Preah Khan in Kompong Svay, aka Prasat Bakan, is not the same Preah Khan that is regularly visited by tourists from Siem Reap. It is awesome. And dangerous. The Khmer Rouge totally wrecked the place, and the mines have never been cleared from many parts of the complex. If you ever go there, finish (don't start) with the Elephant Temple (Preah Damrei) because the rest of the place is a ruin. A magnificent one, but a ruin. The dapper elephants wearing their saffron neckties make a refreshing highlight to an otherwise depressing visit.
posted by Autumn Leaf at 4:54 AM on June 13, 2016 [2 favorites]


Have a look at this map.

If you look at the lettering for Ankor Thom and East Baray, you can see the roads East just above and below the "R" of "Ankor" as brown lines. The top road is the Avenue of Victory, and the bottom one is the road that runs East of Bayon out to the Gate of the Dead.
posted by GeckoDundee at 5:09 AM on June 13, 2016 [1 favorite]

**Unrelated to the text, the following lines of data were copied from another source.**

(** ** The checkpoint *)
Lemma wing_loop_ok wings scores i d :
  0 <= i -> i + Z.of_nat (length wings) <= Z.of_nat (length scores) -> 0 <= flapCount d <= i -> Z.of_nat (length scores) < 2 ^ 31 ->
  wp (wing_loop wings scores i d) (fun _ => True).
Proof.
  revert i d. induction wings as [| w wings IH]; intros i d Hi Hl Hd Hb; cbn [wing_loop length] in *; [done |].
  apply wp_bind, wp_vec_get; [lia |]. intros f _. destruct (fgt w _); [rewrite int_result_ok by lia; cbn [rbind] |];
    apply IH; cbn; lia.
Qed.

Lemma best_scored_ok population scores i found :
  0 <= i -> i + Z.of_nat (length scores) <= Z.of_nat (length population) ->
  Forall score_ok scores ->
  (forall k individual f, found = Some (k, individual, f) -> Individual.genome individual <> None /\ score_ok f) ->
  wp (best_scored population scores i found) (fun found' =>
    forall k individual f, found' = Some (k, individual, f) -> Individual.genome individual <> None /\ score_ok f).
Proof.
  revert i found. induction scores as [| f scores IH]; intros i found Hi Hl Hsc Hf; cbn [best_scored length] in *; [by apply wp_ok |].
  apply Forall_cons in Hsc as [Hf0 Hsc].
  apply wp_bind, wp_vec_get; [lia |]. intros individual _. apply IH; [lia | lia | done |].
  destruct (Individual.genome individual) eqn:Eg; [| done]. destruct found as [[[? ?] bestFit] |].
  - destruct (fgt f bestFit); [| done]. intros k j g [= <- <- <-]. split; [by rewrite Eg | done].
  - intros k j g [= <- <- <-]. split; [by rewrite Eg | done].
Qed.

Lemma storeBestGenome_ok now seen s :
  standing 1 seen s -> wp (storeBestGenome now s) (fun s' =>
    frame s s' /\ standing 0 seen s' /\ robustnessPass_ s' = robustnessPass_ s).
Proof.
  intros Hs. pose proof Hs as [_ [_ Hsc _ _ Hfit _] Hp _ _ _ _ _ _]. unfold storeBestGenome.
  assert (frame s s /\ standing 0 seen s /\ robustnessPass_ s = robustnessPass_ s) as Hsame.
  { split; [apply frame_refl |]. split; [| done]. eapply standing_fewer; [exact Hs | apply frame_refl | done | lia]. }
  destruct (_ || _); [by apply wp_ok |]. apply wp_bind.
  eapply wp_mono; [apply best_scored_ok; [done | rewrite Hsc; lia | done | done] |].
  intros [[[k individual] bestFit] |] Hfound; [| by apply wp_ok]. destruct (Hfound _ _ _ eq_refl) as [Hgenome Hscore].
  destruct (Individual.genome individual) as [genome |]; [| done]. clear Hsame.
  apply wp_bind. eapply wp_mono; [apply (store_spare 0); [done | by eapply standing_stocked | done | |] |].
  - split; [by apply score_not_nan | done | constructor].
  - match goal with |- evaluations ?m <= _ => pose proof (evaluations_bound m) as He end.
    cbn [trainingMetadata GenomeMetadata.robustEvalCount GenomeMetadata.robustFitnessSamples length] in He.
    change (evaluations (trainingMetadata s individual (TrainingSpec.scenarioId (Settings.trainingSpec (settings s)))
      ("checkpoint_gen_" +:+ pretty (Progress.generation (progress s))) bestFit fzero 0 [] (Progress.generation (progress s)) now)
      <= evaluationsPerGenome s * 0). lia.
  - intros [a id] Ha. apply wp_ok. set (s' := set_best _ _). assert (frame s s') as Hf by (by split).
    split; [done |]. split; [| done]. by eapply standing_frame.
Qed.

(** ** The survivors *)
Definition survivorPopulation (c : EvolutionConfig.t) (n : Z) (p q : Population.t) : Prop :=
  if Population.pruneBeforeBreeding_ p then
    exists survivors, selection c (Z.min n (Z.of_nat (length (Population.population p)))) p survivors /\ q = survived survivors p
  else q = p.
(* ===== verification/WarmStart.v ===== *)
(** How the server chooses the seeds of a warm start: the first half of
    [server/states/Idle.cpp], with [core/scenarios/nes/NesTileBrainMetadata.cpp].

    The candidates are the stored genomes with enough evaluations, best first. Seeds
    are drawn among them with weights that blend fitness and novelty, the distance
    to the seeds chosen so far. *)

From Stdlib Require Import ZArith Lia Bool String OrdersEx.
From Stdlib Require Import SpecFloat.
From stdpp Require Import base gmap option numbers list sorting strings pretty.
From S2P Require Import Prelude Ieee IeeeRound StdModel Uuid NesTiles Genomes Training Mutation.
From S2P Require Import EvaluationTypes EvolutionTypes Evolution EvolutionScores EvolutionSurvivors BrainGenomes.
Lemma clamp_valid x : valid x -> valid (std_clamp x fzero (f64_of_Z 100)).
Proof.
  intros Hv. assert (x = S754_nan \/ not_nan x) as [-> | Hn] by (destruct x; first [by left | by right]); [done |]. by destruct (std_clamp_hundred x Hn Hv) as (_ & H & _).
Qed.

Lemma head_filter_of (suitable : list WarmSeedCandidate.t) picked :
  head picked = Some 0 -> head (map (id_at suitable) picked) = option_map WarmSeedCandidate.id (head suitable) \/ suitable = [].
Proof. destruct picked as [| i picked]; [done |]. intros [= ->]. destruct suitable; [by right | by left]. Qed.

Lemma no_seeds suitable target : Z.min target (Z.of_nat (length suitable)) = 0 -> (0 < target -> suitable = []) -> warm_seeds suitable target [].
Proof.
  intros H0 H1. split.
  - by intros id ?%elem_of_nil.
  - constructor.
  - done.
  - intros _ Ht. by rewrite H1.
Qed.

Lemma seeded_none asked : seeded asked [] = asked.
Proof. destruct asked. unfold seeded. cbn. rewrite app_nil_r. f_equal. lia. Qed.

Lemma suitable_length asked entry expected : warm_ok -> Z.of_nat (length (List.filter (suits asked entry expected) candidates)) < 2 ^ 31.
Proof.
  intros [Hfit Hsize _ _]. pose proof (co_length _ _ _ (collectSeeds_ok repo minRobustEvalCount Hfit)).
  assert (forall (p : WarmSeedCandidate.t -> bool) l, (length (List.filter p l) <= length l)%nat) as Hle; [| pose proof (Hle (suits asked entry expected) candidates); lia].
  intros p l. induction l as [| c l IH]; [done |]. cbn. destruct (p c); cbn; lia.
Qed.

Lemma filter_ids_nodup (p : WarmSeedCandidate.t -> bool) l : NoDup (map WarmSeedCandidate.id l) -> NoDup (map WarmSeedCandidate.id (List.filter p l)).
Proof.
  induction l as [| c l IH]; cbn; [done |]. intros [Hc Hl]%NoDup_cons. destruct (p c); [| by apply IH]. cbn. apply NoDup_cons.
  split; [| by apply IH]. intros Hin. apply Hc. apply list_elem_of_fmap in Hin as (d & E & Hd). rewrite E. apply list_elem_of_fmap.
  exists d. split; [done |]. apply list_elem_of_In in Hd. apply list_elem_of_In. by apply filter_In in Hd as [? _].
Qed.

(** What becomes of a population of the command. *)
Definition warmed (warmSeeds : bool) asked entry (seeds : list GenomeId) : Prop :=
  exists target, seedTarget asked = Ok target /\
    if warmSeeds then warm_seeds (List.filter (suits asked entry None) candidates) target seeds else seeds = [].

Look east a hundred kilometres or so. The article isn't talking about the temple just north of Angkor Thom.
posted by Autumn Leaf at 5:45 AM on June 13, 2016 [1 favorite]


If the lidar is giving such clear outlines I guarantee there are substantial walls and foundations to be uncovered. Jungle covers and buries, look how hidden Angkor was when they first dug it out.

That is even better. I wonder how long it will take for a substantial amount of these newly discovered areas to be uncovered and what condition they'll be in.
posted by any portmanteau in a storm at 10:38 AM on June 13, 2016


It's interesting that it coincides with the height of the Mayan civilization.

Most Mesoamericanists would put the height of the Maya, if they had to, in the Classic, not the Postclassic. I would be wary of drawing any conclusions as to rise/fall narratives loosely matched over the course of a few centuries, even with a possible naturalistic connection. Perhaps even because of such a connection, which would obscure any internal factors. There's a generally a trend among Western peoples to mythologize and fantasize "lost cities in the jungle," in a way that dehumanizes the actual people who built those cities and to whom those sites were never "lost."

There is one undeniable connection between the Maya and the Khmer though, at that's Michael D. Coe, whom the article describes as "emeritus professor of anthropology at Yale University and one of the world’s pre-eminent archaeologists, specialises in Angkor and the Khmer civilisation."

Coe is an absolute giant in the field of Mesoamerican archaeology, so it's a bit amusing that the Guardian glosses right over that to focus on his work on the Khmer, which is better classified as "how he's been keeping busy during retirement."
posted by Panjandrum at 1:19 PM on June 13, 2016 [3 favorites]


Look east a hundred kilometres or so.

"A good sixty miles" as I put it. Sorry, I didn't realise your first comment was replying to me, but took it as a general clarification of a point that the Guardian should have made. I take it Clavdivs is asking whether the "East road" that has been re-discovered is the same road as the Avenue of Victory. Or in other words, whether the avenue runs all the way from the Terrace of the Elephants at Angkor Thom to Preah Kahn of Kompong Svay. Obviously the "new" road runs all the way from Angkor to Preah Kahn of Kompong Svay, but for reasons given above I doubt it's the Avenue of Victory.
posted by GeckoDundee at 1:52 PM on June 13, 2016


Well, looking at the basic design of Preah Khan of Kompong Svay, the "highway" described by Briggs "ran eastward across the river toward the Mebon and the East Baray. (When the present walls were built, in the reign of Jayavarman VII, this road came to be called the avenue of victory")
So the highway which existed before Jayavarman VII built the present walls led to Angkor Thom and became known as the avenue of victory.